3. - (1) So far as it is possible to do so, primary legislation and subordinate legislation must be read and given effect in a way which is compatible with the Convention rights.
This is yet another example of the iniquity of selective quotation of EU diktat in furtherance of political ends. As the ECJ, EU Commission et al are unelected and unaccountable bodies that defy scrutiny or challenge, how can it be possible that their undemocratic emissions are held to take primacy over the laws and constitution of the world's founding parliamentary democracy? As a covert means to subvert the sovereignty of nations it is difficult to envisage or design a better vehicle for such subversion.
If you would consult the rest of that "act" you will find the following a few lines below your selected quote;
(2) This section-
(a) applies to primary legislation and subordinate legislation whenever enacted;
(b) does not affect the validity, continuing operation or enforcement of any incompatible primary legislation; and
© does not affect the validity, continuing operation or enforcement of any incompatible subordinate legislation if (disregarding any possibility of revocation) primary legislation prevents removal of the incompatibility.
Whilst this illegal imposition notionally gave judges the power (on paper) to re-interpret the law it certainly does not give them the right to do so in practice.
And further, the EU Constitution states that EU law should be implemented "insofar as it is compatible with the existing constitutions of the member nations." Some of the articles of Human Rights are indeed in direct contravention of the Act of Settlement. eg religious 'discrimination' or could that be taken to read 'preference' against Catholicism, but this was tested by the Guardian newspaper in a challenge in court and failed thereby establishing yet again that Constitutional Law takes precedence.
(n.b. This same newspaper's editor actually wrote to the then Attorney General Lord Williams of Mostyn seeking assurance that he would be given immunity from prosecution under the Treason Felony Act 1848 for an intended challenge to the overthrow of the British monarchy!)
Nothing in your reply satisfies me of the surety of your affirmation of the legality of Mr Lakha's tenure of the office of Lord Mayor of Coventry, nor does it change the law of this land. Your inference that there is "a strong argument that the provisions of the1701 Act are incompatible with the provisions of the Human Rights Act" is merely bluff regardless of any issuance by the courts of bogus and inconsequential devices such as Declarations of Incompatibility.

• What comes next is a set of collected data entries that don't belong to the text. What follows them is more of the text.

Definition saving : dict := [("conversation_json", talk)].
Lemma writing_tools_need_write_scope_witness :
  tool_name (tool reader 1) = "memory_insert" ∧ vget "readOnlyHint" (tool_annotations (tool reader 1)) = VBool false ∧
  ∃ answer s', called reader 1 saving empty_world = (Ok answer, s') ∧ hub s' = empty_world ∧
    vget "error_code" answer = VStr "insufficient_scope".
Proof.
  split; [reflexivity|]. split; [reflexivity|].
  destruct (writing_tools_need_write_scope (Some (caller reader)) noon memory_id (λ _, None) (Some "permissive") true "personal_token" ADVANCED
    (tools reader) (tool reader 1) (caller reader) saving (session empty_world) eq_refl) as (answer & s' & Hr & Hh & _ & Hc & _).
  - apply (bool_decide_unpack _). vm_compute. exact I.
  - reflexivity.
  - right. left.
  - reflexivity.
  - exists answer, s'. split; [exact Hr|]. split; [exact Hh|exact Hc].
Defined.
(** with the scope, the same call stores the conversation *)
Example saved : match called [READ_SCOPE; WRITE_SCOPE] 1 saving empty_world with
  | (Ok d, s) => (vget "status" d, sizes (hub s)) | _ => (VNone, []) end = (VStr "ok", [1; 2; 3; 2]%nat).
Proof. vm_compute. reflexivity. Qed.

(** A stored conversation that is not yet in the index. *)
Definition unindexed : @World index :=
  mk_world index (mk_hub (conv_step noon (OpMark (VStr Conv.id1) ["c1"] INDEXED) Conv.stored) []) (mk_fact_db [] [] []) [] [].
Lemma read_only_tools_keep_memory_witness : ∃ r s', called reader 3 [("id", VStr Conv.id1)] unindexed = (r, s') ∧
  code_of r = VNone ∧ conv_inv (conv_db (w_hub (hub s'))) ∧ memory_of (hub s') = memory_of unindexed.
Proof.
  assert (Hs : code_of (called reader 3 [("id", VStr Conv.id1)] unindexed).1 = VNone) by (vm_compute; reflexivity).
  destruct (called reader 3 [("id", VStr Conv.id1)] unindexed) as [r s'] eqn:E. exists r, s'. split; [reflexivity|]. split; [exact Hs|].
  refine (read_only_tools_keep_memory runtime retrieval settings noon 0 numbered (event "7") (event "8") memory_id (λ s, s) (Some (caller reader))
    memory_id (λ _, None) (Some "permissive") true "personal_token" ADVANCED (tools reader) (tool reader 3) [("id", VStr Conv.id1)]
    unindexed (Some (mk_ctx [("request_id", VStr "r1")] None 0 [])) r s' _ _ _ _ E); [reflexivity|do 3 right; left|reflexivity|].
  apply conv_reachable_inv. constructor; [exact I|exact Conv.stored_reachable].
Defined.

(** three rows on pages of two *)
Definition three : dict := [("results", VList (map (λ t, VDict [("id", VStr t); ("score", VFloat "0.5")]) ["b"; "a"; "c"]))].
Definition three_sorted : list dict := map (λ t, [("id", VStr t); ("score", VFloat "0.5")]) ["a"; "b"; "c"].
Lemma search_pages_cover_rows_witness : ∃ pages, turns (page_of three 2) VNone pages ∧ concat pages = three_sorted.
Proof.
  destruct (search_pages_cover_rows three 2 three_sorted ltac:(lia) ltac:(vm_compute; lia) ltac:(vm_compute; reflexivity)) as (_ & pages & Ht & Hc & _).
  exists pages. split; [exact Ht|exact Hc].
Defined.

(** the same fact in two wordings *)
Definition wordings : value := VList (map (λ t, VDict [("subject", VStr "user"); ("predicate", VStr "likes"); ("object", VStr t)]) ["SQL"; "sql"; "Rocq"]).
Lemma concise_facts_accounted_witness : ∃ facts counts, _limited_concise_facts wordings (Some 1) = (facts, counts) ∧
  unique counts = 2 ∧ returned counts + omitted counts = unique counts.
Proof.
  destruct (_limited_concise_facts wordings (Some 1)) as [facts counts] eqn:E. exists facts, counts. split; [reflexivity|].
  split; [exact (f_equal (λ x, unique x.2) (eq_sym E))|].
  refine (proj2 (proj2 (proj2 (proj2 (proj2 (proj2 (proj2 (proj2 (concise_facts_accounted wordings (Some 1) facts counts E _))))))))). cbn. lia.
Defined.

Definition looking : dict := [("query", VStr "Where do I live in Paris"); ("limit", VInt 1)].
Lemma search_tool granted kwargs w : called granted 2 kwargs w =
  memory_search (Some (caller granted)) (mk_audit_context "mcp" (Some "r1")) kwargs (session w).
Proof. reflexivity. Qed.
(** the next page, and a refused cursor *)
Example second_page : rows_of_answer (called reader 2 (("cursor", VStr "1") :: looking) talked).1 = ["The hub uses Postgres."].
Proof. vm_compute. reflexivity. Qed.
Example odd_cursor : code_of (called reader 2 (("cursor", VStr "one") :: looking) talked).1 = VStr "invalid_input".
Proof. vm_compute. reflexivity. Qed.

(** A detailed answer to a question repeats its rows as structured evidence, where
    the hashes of the stored messages and conversation are kept. *)
Definition field (k : string) (r : result dict) : value := match r with Ok d => vget k d | Raise _ => VStr "raised" end.
Definition detailed_question : dict := [("question", VStr "Tell of Postgres"); ("response_format", VStr DETAILED)].
Example detailed_answer_keeps_hashes : (let r := (called reader 4 detailed_question talked).1 in
  (field "status" r, hash_free (field "results" r), hash_free (field "structured_evidence" r))) = (VStr "ok", true, false).
Proof. vm_compute. reflexivity. Qed.
(** A tool announced as read-only records what it finds in the index. *)
Definition lagging : @World index :=
  mk_world index (mk_hub (conv_step noon (OpMark (VStr memory_id) (map k_id (chunks (conv_db (w_hub talked)))) PENDING) (conv_db (w_hub talked))) [])
    (w_facts talked) (w_summaries talked) (w_vectors talked).
Definition index_states (w : @World index) : list string := map k_state (chunks (conv_db (w_hub w))).
Example retrieve_repairs_index :
  index_states lagging = ["pending_index"; "pending_index"] ∧
  vget "readOnlyHint" (tool_annotations (tool reader 3)) = VBool true ∧
  index_states (hub (called reader 3 [("id", VStr memory_id)] lagging).2) = ["indexed"; "indexed"].
Proof. vm_compute. done. Qed.
End McpSamples.
(** * Dudley's Second Bedroom: the Dagger CI module

    A shallow embedding of [.dagger/src/dudleys_second_bedroom/main.py].

    The module is a client of the Dagger engine.  Its objects
    ([dagger.Directory], [dagger.Container], [dagger.File]) are lazy
    descriptions of work; the engine is contacted only by the awaited leaf
    calls of the source ([.sync()], [.stdout()], [.publish()],
    [.contents()]).  The embedding keeps that split:

    - descriptions are inductive values built by the same method chains as
      in the source;
    - the engine is a record of oracles ([Engine]) giving the outcome of
      every external action (image pull, command execution, image build,
      registry push, file read);
    - the [async def] functions of the module live in a small
      trace-and-error monad [M]: the trace records every external action
      in the order it is issued, the error is the raised exception;
    - a method of the SDK that is given a value of another type than it
      declares raises a [TypeError] at the call, before the engine is
      contacted. *)

From Stdlib Require Import String Ascii List ZArith Bool.
Import ListNotations.
Open Scope list_scope.
Open Scope string_scope.

(** ** Python string helpers *)

Module Py.

(** The line feed of the Python literals. *)
Definition nl : string := String "010"%char EmptyString.

(** [s.split(sep)] for a one-character separator: never the empty list. *)
Fixpoint split (sep : ascii) (s : string) : list string :=
  match s with
  | EmptyString => [EmptyString]
  | String c rest =>
      if Ascii.eqb c sep then EmptyString :: split sep rest
      else match split sep rest with
           | [] => [String c EmptyString]
           | piece :: pieces => String c piece :: pieces
           end
  end.

(** [l[-1]] on a list of strings (the lists indexed in the source come
    from [split] and are never empty). *)
Definition last_item (l : list string) : string := List.last l EmptyString.

(** [l.append(x)], as a new list. *)
Definition append (l : list string) (x : string) : list string :=
  (l ++ [x])%list.

(** [sep.join(l)] *)
Definition join (sep : string) (l : list string) : string :=
  String.concat sep l.

(** [sep in s] for a one-character separator. *)
Fixpoint occurs (sep : ascii) (s : string) : bool :=
  match s with
  | EmptyString => false
  | String c rest => Ascii.eqb c sep || occurs sep rest
  end.

(** Truthiness of a [str]: the empty string is false. *)
Definition truthy (s : string) : bool :=
  match s with
  | EmptyString => false
  | String _ _ => true
  end.

End Py.

(** ** Dagger objects (lazy descriptions) *)

(** [dagger.Secret]: an opaque handle. *)
Inductive Secret : Type :=
| SecretHandle (name : string).

(** A Python value given for a parameter that the SDK declares as [str]:
    the functions of the module hand over either a string or a secret
    handle. *)
Inductive PyArg : Type :=
| PyStr (s : string)
| PySecret (s : Secret).

(** [dagger.BuildArg(name=..., value=...)] *)
Record BuildArg : Type := mkBuildArg { name : string; value : string }.

(** [dagger.Directory]: a handle supplied by the caller, or a
    subdirectory selected with [.directory(path)]. *)
Inductive Directory : Type :=
| DirHandle (id : string)
| directory (d : Directory) (path : string).

(** [dagger.Container]: the method chain that describes it. *)
Inductive Container : Type :=
| dag_container
| from_ (c : Container) (address : string)
| with_exec (c : Container) (args : list string)
| with_directory (c : Container) (path : string) (d : Directory)
| with_mounted_directory (c : Container) (path : string) (d : Directory)
| with_workdir (c : Container) (path : string)
| with_registry_auth (c : Container) (address username : string) (secret : Secret)
| docker_build (d : Directory) (dockerfile : string) (build_args : list BuildArg).

(** [dagger.File] *)
Inductive File : Type :=
| file (d : Directory) (path : string)
| container_file (c : Container) (path : string).
Definition tofu_draft : Draft :=
  {| d_name := js "Tofu House"; d_cuisine := js "Japanese";
     d_description := js "Silken tofu, grilled"; d_priceRange := [euro; euro];
     d_rating := 5; d_recommendedBy := js "Mina";
     d_location := {| lat := 0; lng := 0; address := js "1 Soy Lane" |} |}.

(** A lower-casing that is right on ASCII text. *)
Definition lower_ascii (s : JsString) : JsString := map ascii_lower s.

(** A parser and a printer of two texts, enough to run the examples. *)
Definition parse_sample (text : JsString) : option Collection :=
  if decide (text = js "[]") then Some []
  else if decide (text = js "[tofu]") then Some [tofu_house]
  else None.

Definition stringify_sample (c : Collection) : JsString :=
  match c with
  | [] => js "[]"
  | _ => js "[tofu]"
  end.

Definition server_down : FetchResult :=
  Resolved {| ok := false; json_body := None |}.

Definition created : FetchResult :=
  Resolved {| ok := true; json_body := None |}.

(** ** The component *)

Section App.

(** [import.meta.env.VITE_API_URL], and the built-ins [JSON.parse]
    ([None]: it throws) and [JSON.stringify], at the type the state
    [restaurants] is declared with. *)
Variable VITE_API_URL : option JsString.
Variable JSON_parse : JsString -> option Collection.
Variable JSON_stringify : Collection -> JsString.

Definition API_URL : JsString :=
  or_default VITE_API_URL (js "http://localhost:3000/api").

Definition parse (text : JsString) : Prog Collection :=
  match JSON_parse text with
  | Some data => Ret data
  | None => Throw SyntaxError
  end.

Definition load_failure : JsString :=
  js "Failed to load restaurants. Please try again later.".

You advise that I submit my contentions to the Attorney and Solicitor General and copies of our correspondences will most assuredly be delivered to them. However I have no need of their advice, as I am certain of my position. You however appear not to be so sure. May I respectfully suggest therefore that is you who is in need of further advice and instruction before responding to this letter. Mere opinion and reliance on irrelevancies will no longer suffice and will be construed as further obfuscation and delay in the resolution of this most urgent matter.